Give the show a try, it is good! but don't expect tech-focus.
As I read it: it's a kernel UAF; memory corruption, in the context of the kernel. There's a secondary attack vector related to the refcount mishandling, where you can obtain control of file table entries after an `execve`, even if you exec a SUID, which is also bad.
> The affected code was not introduced into any kernel versions shipped with Red Hat Enterprise Linux making this vulnerable not applicable to these platforms.
It would be nice if the title mentioned what was affected, perhaps something like "CVE-2021-20226: io_uring privilege escalation via reference counting bug".
I think these articles are more aimed at the postmortem aspect; reading about a bug that happened so you can try to avoid it when you're designing a similar system. So it doesn't really matter that it affects Linux, or what io_uring is, etc. The lesson is relevant even if you use Foobian GNU/OpenBSD emulated under Windows 11 on an M2 Mac.
If you are just looking for notifications that you should patch your system, you probably want a method other than HN for that -- you will miss a lot of critical patches.
Man. I've been on the io_uring train since basically the beginning.
Since following, I've seen reason after reason not to ever use it. Between the skewed performance tests, the dubious funding (coming from Facebook), and the several security risks (including this one), I just don't see it taking off.
Skewed performance tests? Dubious funding? I'm not sure what you mean. Can't Facebook fund any technical work?
I see some reasons not to use it (like it's a vulkan-like low-level-only API, or portability issues, or some missing APIs in my case-s) but 'it was funded by facebook' and 'it has security risks'? I mean I'm not sure there's an area in the kernel without corporate funding/support, or without past security bugs.
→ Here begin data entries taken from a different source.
(** * BottomTabView: the bottom-tabs navigator view of react-navigation

    A shallow embedding of [BottomTabView.tsx] (the view that mounts one
    screen per tab, starts the tab transitions, places the tab bar and
    loads screens lazily) together with the properties stated about it.

    Conventions of the embedding.
    - A JavaScript [number] is a rational [Q]; rounding, [NaN] and the
      infinities are not modelled.  Array indices are [nat]: an index
      that is negative or fractional reads [undefined] exactly as an
      index past the end does.
    - An optional property is an [option]; [None] is [undefined].
    - An object used as a dictionary is a [gmap] with string keys.
    - An expression that throws yields [Throw]; everything else yields
      [Normal].
    - React's hooks are explicit state: one execution of the component
      body is a function of the props and the hook state, and the
      surrounding render loop, the commit of effects and the state
      setters are written out. *)

From Stdlib Require Import QArith Lqa.
From stdpp Require Import gmap strings list.

Close Scope Q_scope.
Open Scope Z_scope.
Open Scope nat_scope.

(** ** Completions: values or thrown errors *)

Inductive JSError : Type :=
  | TypeError          (* reading a property of [undefined] *)
  | TooManyRerenders.  (* React's guard against render-phase update loops *)

Inductive completion (A : Type) : Type :=
  | Normal (a : A)
  | Throw (e : JSError).
Arguments Normal {A} a.
Arguments Throw {A} e.

Definition cbind {A B} (m : completion A) (f : A → completion B) : completion B :=
  match m with
  | Normal a => f a
  | Throw e => Throw e
  end.

#[global] Instance completion_ret : MRet completion := @Normal.
#[global] Instance completion_bind : MBind completion :=
  λ A B f m, cbind m f.

(** [o.p] where [o] may be [undefined]: reading through [undefined] throws. *)
Definition defined {A} (o : option A) : completion A :=
  match o with
  | Some a => Normal a
  | None => Throw TypeError
  end.

(** [a ?? b] *)
Definition nullish {A} (a : option A) (b : A) : A :=
  match a with
  | Some x => x
  | None => b
  end.

(** ** Plain data *)

(** ['none' | 'fade' | 'shift'] *)
Inductive TabAnimationName : Type := AnimNone | AnimFade | AnimShift.

(** ['bottom' | 'top' | 'left' | 'right'] *)
Inductive TabBarPosition : Type := PosBottom | PosTop | PosLeft | PosRight.

(** The two drivers a transition spec may name: [Animated.timing] and
    [Animated.spring]. *)
Inductive AnimationDriver : Type := timing | spring.

(** Values found in an animation config object. *)
Inductive ConfigValue : Type :=
  | VNumber (q : Q)
  | VBoolean (b : bool)
  | VFunction (id : string).  (* an easing function, by name *)

Record TransitionSpec : Type := {
  spec_animation : AnimationDriver;          (* [animation] *)
  spec_config : gmap string ConfigValue;     (* [config] *)
}.

Record Route : Type := {
  key : string;
  name : string;
}.

(** The fields of [TabNavigationState] the view reads. *)
Record TabNavigationState : Type := {
  index : nat;
  routes : list Route;
  preloadedRouteKeys : list string;
}.

(** [EdgeInsets] of the safe-area context. *)
Record EdgeInsets : Type := {
  inset_top : Q;
  inset_right : Q;
  inset_bottom : Q;
  inset_left : Q;
}.

(** The [safeAreaInsets] prop: an object whose four sides are each
    optional.  A side can be absent ([None]), present and [undefined]
    ([Some None]) or a number. *)
Abbreviation PartialInsets := (gmap string (option Q)).

Inductive Side : Type := SideTop | SideRight | SideBottom | SideLeft.

Definition side_key (s : Side) : string :=
  match s with
  | SideTop => "top"
  | SideRight => "right"
  | SideBottom => "bottom"
  | SideLeft => "left"
  end.

Definition edge (e : EdgeInsets) (s : Side) : Q :=
  match s with
  | SideTop => inset_top e
  | SideRight => inset_right e
  | SideBottom => inset_bottom e
  | SideLeft => inset_left e
  end.

(** [{ ...e }]: the object with the four sides of [e]. *)
Definition insets_object (e : EdgeInsets) : PartialInsets :=
  <["top" := Some (inset_top e)]>
    (<["right" := Some (inset_right e)]>
       (<["bottom" := Some (inset_bottom e)]>
          (<["left" := Some (inset_left e)]> ∅))).

Record Layout : Type := {
  width : Q;
  height : Q;
}.

Inductive FlexDirection : Type := row | row_reverse.

Record RootStyle : Type := {
  flexDirection : FlexDirection;
}.

Record ScreensStyle : Type := {
  flex : Q;
  overflow : string;
}.

(** [StyleSheet.create({ left, right, screens })] *)
Definition styles_left : RootStyle := {| flexDirection := row_reverse |}.
Definition styles_right : RootStyle := {| flexDirection := row |}.
Definition styles_screens : ScreensStyle := {| flex := 1%Q; overflow := "hidden" |}.

Definition EPSILON : Q := 1 # 100000.
Definition STATE_INACTIVE : Q := 0%Q.
Definition STATE_TRANSITIONING_OR_BELOW_TOP : Q := 1%Q.
Definition STATE_ON_TOP : Q := 2%Q.

Inductive Extrapolate : Type := extend | clamp | identity.

(** The argument of [Animated.Value.interpolate]. *)
Record InterpolationConfig : Type := {
  inputRange : list Q;
  outputRange : list Q;
  extrapolate : Extrapolate;
}.

(** What the host framework's [interpolate] computes from such a
    config: the segment is the first one whose upper knot is at or
    above the input (the last one otherwise), and the value moves
    linearly between the two knots of the segment.  With [extend] the
    line is followed outside the knots too. *)
Definition interpolateSegment (e : Extrapolate) (x inMin inMax outMin outMax : Q) : Q :=
  let outside := orb (negb (Qle_bool inMin x)) (negb (Qle_bool x inMax)) in
  match e, outside with
  | identity, true => x
  | _, _ =>
      let x' :=
        match e with
        | clamp =>
            if negb (Qle_bool inMin x) then inMin
            else if negb (Qle_bool x inMax) then inMax else x
        | _ => x
        end in
      if Qeq_bool outMin outMax then outMin
      else if Qeq_bool inMin inMax then
        (if Qle_bool x inMin then outMin else outMax)
      else ((x' - inMin) / (inMax - inMin) * (outMax - outMin) + outMin)%Q
  end.

Fixpoint interpolateFrom (e : Extrapolate) (ins outs : list Q) (x : Q) : option Q :=
  match ins, outs with
  | i0 :: ((i1 :: ins2) as ins'), o0 :: ((o1 :: _) as outs') =>
      match ins2 with
      | [] => Some (interpolateSegment e x i0 i1 o0 o1)
      | _ :: _ =>
          if Qle_bool x i1 then Some (interpolateSegment e x i0 i1 o0 o1)
          else interpolateFrom e ins' outs' x
      end
  | _, _ => None
  end.

Definition interpolate (c : InterpolationConfig) (x : Q) : option Q :=
  interpolateFrom (extrapolate c) (inputRange c) (outputRange c) x.

(** ['web' | 'android' | 'ios' | ...] *)
Inductive PlatformOS : Type := web | android | ios | windows | macos.

(** Values of the host framework that the view only passes along. *)
Class HostTypes : Type := {
  ViewStyle : Type;           (* style objects *)
  ReactNode : Type;           (* rendered elements *)
  AnimatedValue : Type;       (* [Animated.Value] *)
  NavigationHelpers : Type;
  NavigationProp : Type;
  HeaderRenderer : Type;      (* a [header] function supplied in the options *)
}.

Section Model.

Context `{HostTypes}.

(** [BottomTabNavigationOptions], the fields the view reads. *)
Record BottomTabNavigationOptions : Type := {
  lazy : option bool;
  unmountOnBlur : option bool;
  animation : option TabAnimationName;
  transitionSpec : option TransitionSpec;
  sceneStyleInterpolator : option (option AnimatedValue → option ViewStyle);
  tabBarPosition : option TabBarPosition;
  tabBarStyle : option ViewStyle;
  freezeOnBlur : option bool;
  header : option HeaderRenderer;
  headerShown : option bool;
  headerStatusBarHeight : option Q;
  headerTransparent : option bool;
}.

(** A boolean-typed optional used as a condition. *)
Definition truthy (b : option bool) : bool := nullish b false.

Definition hasAnimation (options : BottomTabNavigationOptions) : bool :=
  match animation options with
  | Some a =>
      (* every animation name is a non-empty string, hence truthy *)
      match a with
      | AnimNone => false
      | _ => true
      end
  | None =>
      match transitionSpec options with
      | Some _ => false
      | None => true
      end
  end.

(** [BottomTabTransitionPreset], the fields the view reads. *)
Record TransitionPreset : Type := {
  preset_sceneStyleInterpolator : option (option AnimatedValue → option ViewStyle);
  preset_transitionSpec : option TransitionSpec;
}.

Record Descriptor : Type := {
  options : BottomTabNavigationOptions;
  route : Route;
  navigation : NavigationProp;
  render : unit → ReactNode;
}.

Record BottomTabBarProps : Type := {
  bar_state : TabNavigationState;               (* [state] *)
  bar_descriptors : gmap string Descriptor;     (* [descriptors] *)
  bar_navigation : NavigationHelpers;           (* [navigation] *)
  bar_insets : EdgeInsets;                      (* [insets] *)
}.

Record BottomTabHeaderProps : Type := {
  hp_layout : Layout;
  hp_route : Route;
  hp_navigation : NavigationProp;
  hp_options : BottomTabNavigationOptions;
}.

(** The argument of [getTabBarHeight]. *)
Record TabBarHeightArgs : Type := {
  h_state : TabNavigationState;
  h_descriptors : gmap string Descriptor;
  h_dimensions : Layout;
  h_layout : Layout;
  h_insets : PartialInsets;
  h_style : option ViewStyle;
}.

(** [Props] of the view. *)
Record Props : Type := {
  tabBar : option (BottomTabBarProps → ReactNode);
  state : TabNavigationState;
  helpers : NavigationHelpers;                  (* [navigation] *)
  descriptors : gmap string Descriptor;
  safeAreaInsets : option PartialInsets;
  detachInactiveScreens : option bool;
  sceneContainerStyle : option ViewStyle;
}.

(** What the view imports from the rest of the package and from the
    host framework and uses without looking inside: the two presets of
    [TransitionConfigs/TransitionPresets], the tab bar and its height,
    the header, the hook that keeps one animated value per route, the
    platform and [SafeAreaProviderCompat.initialMetrics]. *)
Class Host : Type := {
  FadeTransition : TransitionPreset;
  ShiftTransition : TransitionPreset;
  BottomTabBar : BottomTabBarProps → ReactNode;
  getTabBarHeight : TabBarHeightArgs → Q;
  Header : BottomTabNavigationOptions → Layout → string → ReactNode;
  getHeaderTitle : BottomTabNavigationOptions → string → string;
  callHeader : HeaderRenderer → BottomTabHeaderProps → ReactNode;
  useAnimatedHashMap : TabNavigationState → gmap string AnimatedValue;
  Platform_OS : PlatformOS;
  initialMetrics_frame : Layout;
  initialMetrics_insets : EdgeInsets;
}.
We keep finding vulnerabilities in ipv6, sctp... Yes the Linux kernel dev process is lacking but likely for different symptoms & causes?
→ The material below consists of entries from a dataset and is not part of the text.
(** * SmLL interpreter: a shallow embedding of the TypeScript sources

    The development follows the repository's files:
    - [JS]: the part of the JavaScript runtime the interpreter leans on
      (numbers as IEEE-754 binary64, [typeof], [===], [Number], [Boolean],
      [Math.floor], [%]).
    - [AbstractSyntaxTree]: the node model shared by [lexer-parser.ts] and
      by the second parser file, whose nodes carry source blocks, as
      run-time objects.
    - [Interpreter]: [extend], [execute], [evaluate], [elaborate], [run] of
      [interpreter.ts].
    - [LexerParser], [LexerParserBlocks]: the node constructors and the
      grammar actions of the two parser files, as node-building
      functions. *)

From Stdlib Require Import List String Ascii ZArith Bool.
From Stdlib Require Import PrimFloat FloatOps SpecFloat Uint63.
Import ListNotations.

Set Warnings "-register-all".

Local Open Scope string_scope.
Local Open Scope Z_scope.

(** ** JavaScript numbers and conversions *)

Module JS.

(** A JS number is a binary64 float: Rocq's primitive [float]. *)
Definition number := float.

Definition NaN : number := PrimFloat.nan.

(** The number whose value is the integer [z], for [0 <= z < 2^63]
    (exact below [2^53]). *)
Definition of_Z (z : Z) : number := PrimFloat.of_uint63 (Uint63.of_Z z).

(** [a === b] on two numbers: IEEE equality ([NaN] differs from itself,
    [+0] equals [-0]). *)
Definition number_strict_eq (a b : number) : bool := PrimFloat.eqb a b.

(** [Math.floor(x)]: the largest integral number not above [x]; NaN,
    the infinities, zeros and integral numbers are returned unchanged. *)
Definition Math_floor (x : number) : number :=
  match Prim2SF x with
  | S754_finite s m e =>
      if 0 <=? e then x
      else
        let q := Z.shiftr (Zpos m) (- e) in
        let integral := Z.shiftl q (- e) =? Zpos m in
        if integral then x
        else if s then PrimFloat.opp (of_Z (q + 1))
        else of_Z q
  | _ => x
  end.

(** [n % d], ECMAScript's Number::remainder: the sign follows the dividend
    and the result is exact. *)
Definition remainder (n d : number) : number :=
  match Prim2SF n, Prim2SF d with
  | S754_nan, _ => NaN
  | _, S754_nan => NaN
  | S754_infinity _, _ => NaN
  | _, S754_infinity _ => n
  | _, S754_zero _ => NaN
  | S754_zero _, _ => n
  | S754_finite sn mn en, S754_finite _ md ed =>
      let e0 := Z.min en ed in
      let N := Z.shiftl (Zpos mn) (en - e0) in
      let D := Z.shiftl (Zpos md) (ed - e0) in
      match Z.rem N D with
      | Zpos r => SF2Prim (S754_finite sn r e0)
      | _ => if sn then PrimFloat.neg_zero else PrimFloat.zero
      end
  end.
The project has a long history of skewing the performance benchmarks and making wild claims like "60% faster than epoll" and the creator gets very defensive when anyone questions it.
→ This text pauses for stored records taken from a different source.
(** * TalkHeal water tracker: intake log and analytics engine

    A shallow embedding of [core/water_tracker.py].  The Python module keeps
    its log in one JSON document on disk and recomputes every statistic from
    that document; here the document store is an explicit value that is
    passed to, and returned from, each operation, and the system clock
    ([datetime.date.today()]) is an explicit argument.

    Conventions of the embedding:
    - a Python [dict] is an association list in insertion order (the order
      is visible through [items()] and [max]/[min] tie-breaking), with the
      dictionary operations written out;
    - amounts are integers of millilitres ([Z]); a Python [float] is a
      binary64 value kept as the rational it denotes ([Float64]), with
      round-to-nearest-even written out, in the goal percentage and the
      monthly average; the average over a window, the weekly summary and
      the all-time statistics take their averages over exact rationals
      ([Q]), which is what the code computes wherever the quotient and its
      rounding are exact in binary64;
    - a raised exception is the [Raise] case of [result]. *)

From Stdlib Require Import ZArith QArith Qround Qabs Qpower Lqa List String Ascii Lia Bool.
From Stdlib Require Import DecimalString DecimalZ DecimalPos FinFun Permutation Sorted.
Import ListNotations.

Open Scope string_scope.
Open Scope Z_scope.

(** ** Exceptions and results *)

Inductive exn : Type :=
| KeyError
| ValueError
| TypeError
| OverflowError
| ZeroDivisionError
| FileNotFoundError
| JSONDecodeError
| IllegalMonthError
| CsvError.

Inductive result (A : Type) : Type :=
| Ok (a : A)
| Raise (e : exn).
Arguments Ok {A} a.
Arguments Raise {A} e.

Definition bind {A B : Type} (r : result A) (k : A -> result B) : result B :=
  match r with
  | Ok a => k a
  | Raise e => Raise e
  end.

Notation "'let*' x ':=' r 'in' k" := (bind r (fun x => k))
  (at level 10, x name, r at level 100, k at level 200).

Fixpoint mapM {A B : Type} (f : A -> result B) (l : list A) : result (list B) :=
  match l with
  | [] => Ok []
  | a :: l' =>
      let* b := f a in
      let* bs := mapM f l' in
      Ok (b :: bs)
  end.

(** ** Python strings and integer formatting *)

Module PyStr.

(** [str(z)] for a Python [int]. *)
Definition str (z : Z) : string := NilZero.string_of_int (Z.to_int z).

(** [f"{z:02d}"]: zero padded to width two; only one-digit non-negative
    numbers are shorter than the width. *)
Definition format_02d (z : Z) : string :=
  if (0 <=? z) && (z <? 10) then "0" ++ str z else str z.

Definition digit (z : Z) : ascii := ascii_of_N (48 + Z.to_N z).

(** ["%04d" % z] and ["%02d" % z] on the ranges the [date] type allows. *)
Definition fmt4 (z : Z) : string :=
  String (digit (z / 1000 mod 10)) (String (digit (z / 100 mod 10))
    (String (digit (z / 10 mod 10)) (String (digit (z mod 10)) EmptyString))).

Definition fmt2 (z : Z) : string :=
  String (digit (z / 10 mod 10)) (String (digit (z mod 10)) EmptyString).

(** Python compares strings by code point; [String.leb] is that order. *)
Definition le (a b : string) : bool := String.leb a b.
Definition lt (a b : string) : bool := String.ltb a b.

Fixpoint insert_sorted (k : string) (l : list string) : list string :=
  match l with
  | [] => [k]
  | x :: l' => if le k x then k :: l else x :: insert_sorted k l'
  end.

(** [sorted(keys)]. *)
Fixpoint sorted (l : list string) : list string :=
  match l with
  | [] => []
  | x :: l' => insert_sorted x (sorted l')
  end.

(** [min(keys)] and [max(keys)]: the first smallest, the first largest;
    [ValueError] on an empty sequence. *)
Fixpoint min_from (best : string) (l : list string) : string :=
  match l with
  | [] => best
  | x :: l' => min_from (if lt x best then x else best) l'
  end.

Fixpoint max_from (best : string) (l : list string) : string :=
  match l with
  | [] => best
  | x :: l' => max_from (if lt best x then x else best) l'
  end.

Definition min (l : list string) : result string :=
  match l with
  | [] => Raise ValueError
  | x :: l' => Ok (min_from x l')
  end.

Definition max (l : list string) : result string :=
  match l with
  | [] => Raise ValueError
  | x :: l' => Ok (max_from x l')
  end.

End PyStr.

(** ** Calendar dates ([datetime.date], [calendar.monthrange]) *)

Module Calendar.

Record date : Type := mkDate { year : Z; month : Z; day : Z }.

Definition MINYEAR : Z := 1.
Definition MAXYEAR : Z := 9999.

(** [calendar.isleap]. *)
Definition isleap (y : Z) : bool :=
  (y mod 4 =? 0) && (negb (y mod 100 =? 0) || (y mod 400 =? 0)).

(** [calendar.mdays]: the table indexed by month. *)
Definition mdays : list Z := [0; 31; 28; 31; 30; 31; 30; 31; 31; 30; 31; 30; 31].

(** [calendar.monthrange(year, month)[1]]: the number of days of the month;
    [IllegalMonthError] unless [1 <= month <= 12]. *)
Definition monthrange_ndays (y m : Z) : result Z :=
  if (1 <=? m) && (m <=? 12)
  then Ok (nth (Z.to_nat m) mdays 0 + (if (m =? 2) && isleap y then 1 else 0))
  else Raise IllegalMonthError.

Definition days_in_month (y m : Z) : Z :=
  match monthrange_ndays y m with
  | Ok n => n
  | Raise _ => 0
  end.

(** The values a [datetime.date] can hold. *)
Definition valid (d : date) : bool :=
  (MINYEAR <=? year d) && (year d <=? MAXYEAR) &&
  (1 <=? month d) && (month d <=? 12) &&
  (1 <=? day d) && (day d <=? days_in_month (year d) (month d)).

(** [d - timedelta(days=1)]; [OverflowError] below [date.min]. *)
Definition prev_day (d : date) : result date :=
  if 1 <? day d then Ok (mkDate (year d) (month d) (day d - 1))
  else if 1 <? month d
       then Ok (mkDate (year d) (month d - 1) (days_in_month (year d) (month d - 1)))
       else if MINYEAR <? year d
            then Ok (mkDate (year d - 1) 12 31)
            else Raise OverflowError.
There are claims about SQPOLL that simply cannot be reproduced. Several ongoing threads about it on the liburing tracker.
There have been privilege escalation problems from the start that seem like they aren't being addressed.
It feels as though Facebook wants to have something revolutionary at the cost of quality and they're using the Linux kernel to do so, though I realize that's my own hot take.
Again, I've been following this (and writing code for it) since I could get my hands on the dev branches. It's only really good for filesystem I/O in its current form as that's the biggest focus they have for it. They (Facebook) care less about other resource types (e.g. sockets).
Thanks for taking the time to expand a bit more, on your experience with the code and the community around it. I'll have a look.
Right now I'm more interested in the chaining aspect than raw performance but I know some of my high-throughout network workloads behave far better in latency with the complete syscall removal on recv and send though keeping up with the completion queue is hard-ish. I still prefer dpdk right now for this kind of network stuff but just because my use case is perfectly adapted for it (no fragmentation, no complex protocol, constant data stream...) and dpdk ain't no party either.
Because there isn’t any requirement for testing, it allows these functions to become super complex and harder to see where errors could occur.